The partisan battle for leadership is bristling with intrigue and paranoia even as the African continent grapples with a host of crises, including the political volatility in the post-coup Mali and the unresolved Sudan-South Sudan standoff.
Ping has his supporters, but if Dlamini-Zuma makes it, she will break a glass ceiling of sorts as she would become the first female president of the African Union which observes its 10th anniversary this year.
With barely two days to go for the election, a whisper campaign is on and lobbying – covert and overt – has acquired a new dimension as Ping loyalists and South Africa backers step up their charm offensive to lure the fence-sitters on their side.

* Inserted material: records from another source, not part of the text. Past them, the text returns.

(** What [process_request] does: for a text that starts with a slash,
    what [execute_direct_command] does with the rest; for another text,
    the query, the choices, and then at most one call of
    [execute_command], auto-confirmed only when the provider said so. *)
Lemma process_request_detail (user_input : string) (st : state) out st' :
  Session.process_request e user_input st = (out, st') ->
  out <> Raise IndexError /\ out <> OutOfFuel /\
  exists evs,
    trace st' = trace st ++ evs /\
    if PyStr.startswith "/" user_input then
      let d := PyStr.strip (PyStr.drop 1 user_input) in
      (fst (validate_command d) = false /\ evs = []) \/
      (fst (validate_command d) = true /\
       exists tail, evs = Spawned d :: tail /\ run d false tail)
    else
      exists k c safe tail,
        evs = Suggested user_input :: repeat (Asked Choice) k ++ tail /\
        run c safe tail /\
        (safe = true ->
         safe_to_auto_execute
           (provider e (count is_query (trace st)) user_input) = true).
Proof.
  unfold Session.process_request.
  destruct (PyStr.startswith "/" user_input).
  { cbv zeta. destruct (PyStr.strip (PyStr.drop 1 user_input)) as [|x d] eqn:D.
    - simpl. intros E. inversion E; subst; clear E.
      repeat split; try discriminate. exists []. rewrite app_nil_r. auto.
    - simpl negb. cbv iota. apply execute_direct_command_detail. }
  unfold get_command_suggestion, suggest, get_user_choice.
  unfold bind at 1.
  set (s := provider e (count is_query (trace st)) user_input).
  set (st1 := log (Suggested user_input) st).
  assert (T1 : trace st1 = trace st ++ [Suggested user_input]) by reflexivity.
  unfold bind at 1.
  destruct (choice_loop_asks (S (List.length (stdin st1))) st1)
    as (_ & k & T2).
  destruct (choice_loop_spec (S (List.length (stdin st1))) st1) as (F2 & _).
  specialize (F2 (Nat.lt_succ_diag_r _)).
  pose proof (choice_loop_calm (S (List.length (stdin st1))) st1) as C2.
  destruct (choice_loop (S (List.length (stdin st1))) st1) as [res2 st2].
  cbn [fst snd] in T2, F2, C2. clearbody st1.
  assert (Done : forall (x : res unit) st0 c safe tail,
             x <> Raise IndexError -> x <> OutOfFuel ->
             trace st0 = trace st2 ++ tail -> run c safe tail ->
             (safe = true -> safe_to_auto_execute s = true) ->
             x <> Raise IndexError /\ x <> OutOfFuel /\
             exists evs,
               trace st0 = trace st ++ evs /\
               exists k c safe tail,
                 evs = Suggested user_input
                         :: repeat (Asked Choice) k ++ tail /\
                 run c safe tail /\
                 (safe = true -> safe_to_auto_execute s = true)).
  { intros x st0 c safe tail X1 X2 T R Hs. repeat split; try assumption.
    exists (Suggested user_input :: repeat (Asked Choice) k ++ tail).
    split; [rewrite T, T2, T1, <- !app_assoc; reflexivity|].
    exists k, c, safe, tail. auto. }
  assert (Stop : forall (x : res unit),
             x <> Raise IndexError -> x <> OutOfFuel ->
             x <> Raise IndexError /\ x <> OutOfFuel /\
             exists evs,
               trace st2 = trace st ++ evs /\
               exists k c safe tail,
                 evs = Suggested user_input
                         :: repeat (Asked Choice) k ++ tail /\
                 run c safe tail /\
                 (safe = true -> safe_to_auto_execute s = true)).
  { intros x X1 X2. apply (Done x st2 EmptyString false []); auto.
    - now rewrite app_nil_r.
    - apply run_attempt, attempt_nothing.
    - discriminate. }
  destruct res2 as [c|ex|]; [| |congruence].
  2:{ intros E. inversion E; subst; clear E. apply Stop; [|discriminate].
      intros H. inversion H; subst. apply C2. reflexivity. }
  destruct c.
  - destruct (run_command_detail e (s_command s) (safe_to_auto_execute s) st2)
      as (C5 & F5 & evs5 & T5 & R5).
    intros E. rewrite E in C5, F5, T5. simpl in C5, F5, T5.
    eapply Done; eauto.
  - intros E. inversion E; subst; clear E. apply Stop; discriminate.
  - unfold bind at 1. destruct (read_line_spec st2) as (C3 & F3 & T3 & _).
    destruct (Session.read_line st2) as [[new_command|ex|] st3];
      simpl in C3, F3, T3; [| |congruence].
    + destruct (negb _).
      * destruct (run_command_detail e new_command false st3)
          as (C5 & F5 & evs5 & T5 & R5).
        intros E. rewrite E in C5, F5, T5. simpl in C5, F5, T5.
        rewrite T3 in T5. eapply Done; eauto. discriminate.
      * intros E. inversion E; subst; clear E. rewrite T3.
        apply Stop; discriminate.
    + intros E. inversion E; subst; clear E. rewrite T3.
      apply Stop; [|discriminate].
      intros H. inversion H; subst. apply C3. reflexivity.
  - unfold bind at 1.
    destruct (handle_alternatives_spec (s_alternatives s) st2)
      as (C3 & F3 & T3 & _).
    destruct (Session.handle_alternatives (s_alternatives s) st2)
      as [[[alt|]|ex|] st3]; simpl in C3, F3, T3; [| | |congruence].
    + destruct (negb _).
      * destruct (run_command_detail e alt false st3)
          as (C5 & F5 & evs5 & T5 & R5).
        intros E. rewrite E in C5, F5, T5. simpl in C5, F5, T5.
        rewrite T3 in T5. eapply Done; eauto. discriminate.
      * intros E. inversion E; subst; clear E. rewrite T3.
        apply Stop; discriminate.
    + intros E. inversion E; subst; clear E. rewrite T3.
      apply Stop; discriminate.
    + intros E. inversion E; subst; clear E. rewrite T3.
      apply Stop; [|discriminate].
      intros H. inversion H; subst. apply C3. reflexivity.
  - intros E. inversion E; subst; clear E. apply Stop; discriminate.
Qed.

The last election in January ended in a deadlock as neither Ping nor Dlamini-Zuma could secure the requisite two-third majority to make it. The deadlocked leadership tussle has spawned much frustration among the African political class which strongly feels that the burning issues confronting the continent are being sidetracked by what one former AU official told IANS is this 'avoidable partisan game of one-upmanship'.
In many ways, South Africa, the continent's economic powerhouse and a non-permanent member of the UN Security Council, has broken the AU's unwritten rule that the continent's heavyweights, including South Africa, Nigeria, Egypt and Algeria, should leave it to smaller African countries to occupy this post. But this time round, Pretoria has upped the game as it feels that the post has gone to Francophone countries for far too long and it's now the turn of southern Africa to head the AU's chief executive organ.
The 15-nation Southern African Development Community (SADC) is backing Dlamini-Zuma's candidature. Dlamini-Zuma has strong credentials for the AU top job – she is a veteran anti-apartheid activist and a former South African foreign minister who knows her way around international corridors of power.
As South Africa's foreign minister for nearly a decade under Nelson Mandela's successors Thabo Mbeki and Kgalema Motlanthe, Dlamini-Zuma is well-known and much-esteemed in international diplomatic and political circles. But a subterranean prejudice seems to be working against her, and that has nothing to do with her, but South Africa's sheer weight in African affairs and on the global stage which is being resented by smaller African countries.
Whichever way the contest goes, the head of the AU commission will have a crown of thorns as the continent navigates through many crises to find its way in the shifting world order.